Esistono decoder DTT più semplici e quindi più economici, detti zapper box, che aiuteranno gli italiani nel passaggio, magari destinando questi apparecchi ai televisori domestici secondari. Gli zapper box serviranno solo per sintonizzare i canali radio e tv digitali. Nessun modem, nessuna funzione interattiva, nessun e-government, nessun altro gadget. Questi decoder pare che non avranno alcun contributo governativo e pare che anche questi nessuno sia disposto a regalarli. Il prezzo di mercato di un decoder di questo tipo è indicativamente intorno ai 150 Euro.

Insomma, tutti contenti? Apparentemente sì.
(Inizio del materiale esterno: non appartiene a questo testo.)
(** The status word is taken from the first line only, read without its
    trailing whitespace and in lower case: a line beginning with ok,
    warning, critical or unknown gives 0, 1, 2 or 3, any other first line
    gives the current UNKNOWN, and later lines change nothing. *)
Theorem scan_lines_first_line (g : globals) (l : string) (ls : list string) :
  let tmp := str_lower (rstrip l) in
  scan_lines g (l :: ls) = scan_lines g [l]
  /\ (String.prefix "ok" tmp = true -> scan_lines g (l :: ls) = Some 0)
  /\ (String.prefix "warning" tmp = true -> scan_lines g (l :: ls) = Some 1)
  /\ (String.prefix "critical" tmp = true -> scan_lines g (l :: ls) = Some 2)
  /\ (String.prefix "unknown" tmp = true -> scan_lines g (l :: ls) = Some 3)
  /\ (String.prefix "ok" tmp = false -> String.prefix "warning" tmp = false ->
      String.prefix "critical" tmp = false ->
      String.prefix "unknown" tmp = false ->
      scan_lines g (l :: ls) = Some (UNKNOWN g)).
Proof.
  intros tmp.
  assert (S : exists c, scan_line g None l = Some c).
  { unfold scan_line.
    destruct (fold_left _ str_to_errstat None); eauto. }
  assert (F : scan_lines g (l :: ls) = scan_line g None l).
  { unfold scan_lines. cbn [fold_left]. destruct S as [c ->].
    apply scan_line_some. }
  split; [now rewrite F|]. rewrite F. clear F S.
  unfold scan_line. fold tmp. unfold str_to_errstat.
  cbn [fold_left fst snd OK WARNING CRITICAL UNKNOWN module_globals].
  destruct tmp as [|c t]; cbn [String.prefix].
  - repeat split; discriminate.
  - split_ascii_dec; repeat split; intros;
      repeat match goal with
             | H : ?x = true |- context [?x] => rewrite H
             | H : ?x = false |- context [?x] => rewrite H
             end; try reflexivity; try discriminate.
Qed.

Lemma scan_lines_first_line_example :
  scan_lines module_globals ["CRITICAL - disk full"; "OK"]%string = Some 2.
Proof.
  pose proof (scan_lines_first_line module_globals
                "CRITICAL - disk full"%string ["OK"%string]) as H.
  cbv zeta in H. destruct H as [_ [_ [_ [H _]]]].
  apply H. reflexivity.
Defined.

(** A file that exists, can be read and is not older than either limit
    makes the check exit with OK, whatever the file says: the status word
    found in it is not used. *)
Theorem Check_File_Status_fresh_file
    (fmt_2f : PyNum.num -> string) (g : globals) (response : Response)
    (args : file_args) (probe : file_probe) :
  path_exists probe = true -> getmtime_ok probe = true ->
  open_ok probe = true ->
  PyNum.gt (age_hours probe) (age_critical args) = false ->
  PyNum.gt (age_hours probe) (age_warning args) = false ->
  Check_File_Status_check fmt_2f g response args probe
  = Response_exit response (Some (OK g))
      (Some ("File " ++ file args ++ " last modified "
               ++ fmt_2f (age_hours probe) ++ " hours ago")%string).
Proof.
  intros He Hm Ho Gc Gw. unfold Check_File_Status_check.
  now rewrite He, Hm, Ho, Gc, Gw.
Qed.

Lemma Check_File_Status_fresh_file_critical_word :
  Check_File_Status_check (fun _ => "1.50"%string) module_globals
    (Response_init module_globals)
    {| file := "/tmp/status"; age_warning := DEFAULT_AGE_WARNING;
       age_critical := DEFAULT_AGE_CRITICAL |}
    {| path_exists := true; getmtime_ok := true; age_hours := fl 1;
       open_ok := true; readlines := ["CRITICAL - disk full"%string] |}
  = Response_exit (Response_init module_globals) (Some 0)
      (Some "File /tmp/status last modified 1.50 hours ago"%string).
Proof.
  apply (Check_File_Status_fresh_file (fun _ => "1.50"%string) module_globals);
    reflexivity.
Defined.

(** ** check_zonemaster *)

Lemma zonemaster_step (acc : Z) (l : string) :
  0 <= acc <= 2 ->
  let a' := match getitem_str level_map l with
            | Some tmp => if tmp >? acc then tmp else acc
            | None => acc
            end in
  0 <= a' <= 2
  /\ (a' = 2 <-> acc = 2 \/ "ERROR"%string = l)
  /\ (a' = 0 <-> acc = 0 /\ "ERROR"%string <> l /\ "WARNING"%string <> l).
Proof.
  intros Hacc. unfold level_map. cbn [getitem_str].
  destruct (String.eqb_spec "NOTICE" l) as [<-|N];
    [|destruct (String.eqb_spec "WARNING" l) as [<-|W];
      [|destruct (String.eqb_spec "ERROR" l) as [<-|E]]];
    cbv zeta;
    repeat match goal with
           | |- context [?x >? ?y] => destruct (Z.gtb_spec x y)
           end;
    repeat split; intros; try lia; try congruence; try tauto;
    try (intuition (try lia; try congruence; try discriminate)).
Qed.

Lemma zonemaster_fold (levels : list string) (acc : Z) :
  0 <= acc <= 2 ->
  let rc := fold_left
              (fun return_code level =>
                 match getitem_str level_map level with
                 | Some tmp => if tmp >? return_code then tmp else return_code
                 | None => return_code
                 end) levels acc in
  0 <= rc <= 2
  /\ (rc = 2 <-> acc = 2 \/ In "ERROR"%string levels)
  /\ (rc = 0 <-> acc = 0 /\ ~ In "ERROR"%string levels
                 /\ ~ In "WARNING"%string levels).
Proof.
  revert acc. induction levels as [|l levels IH]; intros acc Hacc.
  - simpl. repeat split; try lia; tauto.
  - cbv zeta. cbn [fold_left].
    destruct (zonemaster_step acc l Hacc) as [B [S2 S0]]. cbv zeta in B, S2, S0.
    destruct (IH _ B) as [B' [E2 E0]]. cbv zeta in B', E2, E0.
    split; [exact B'|]. split.
    + rewrite E2, S2. simpl. intuition congruence.
    + rewrite E0, S0. simpl. intuition congruence.
Qed.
Qualche riflessione per terminare: che ruolo avrà la RAI come servizio pubblico in tutto ciò? Quale futuro ci sarà per l'emittenza locale? Quali i contenuti della nuova e più ampia offerta radiotelevisiva? Quale il ruolo della politica, dell'industria e della società? Il periodo di transizione di due anni sarà sufficiente affinchè questo nuovo sistema nasca e cresca godendo di una sana e robusta costituzione? Essendo la televisione non solo un simpatico e piacevole mezzo di intrattenimento ma anche un moderno strumento di informazione, il passaggio al nuovo sistema garantirà un giusto spazio ed equilibrio dei pensieri? Inoltre, essendo la televisione anche un eccellente business di rilevanza strategica per un paese industrializzato come il nostro, il nuovo sistema DTT saprà garantire la giusta e sana competizione tra le imprese in gioco e il libero e rispettoso accesso ad una risorsa pubblica (l'etere) da parte di eventuali imprese italiane e straniere interessate a giocare questa nuova interessante partita? Ed infine, le nuove regole sono migliori delle vecchie e tutelano questa risorsa pubblica iniziando una nuova partita prima ancora che sia terminata la vecchia?


La discussione è indubbiamente aperta.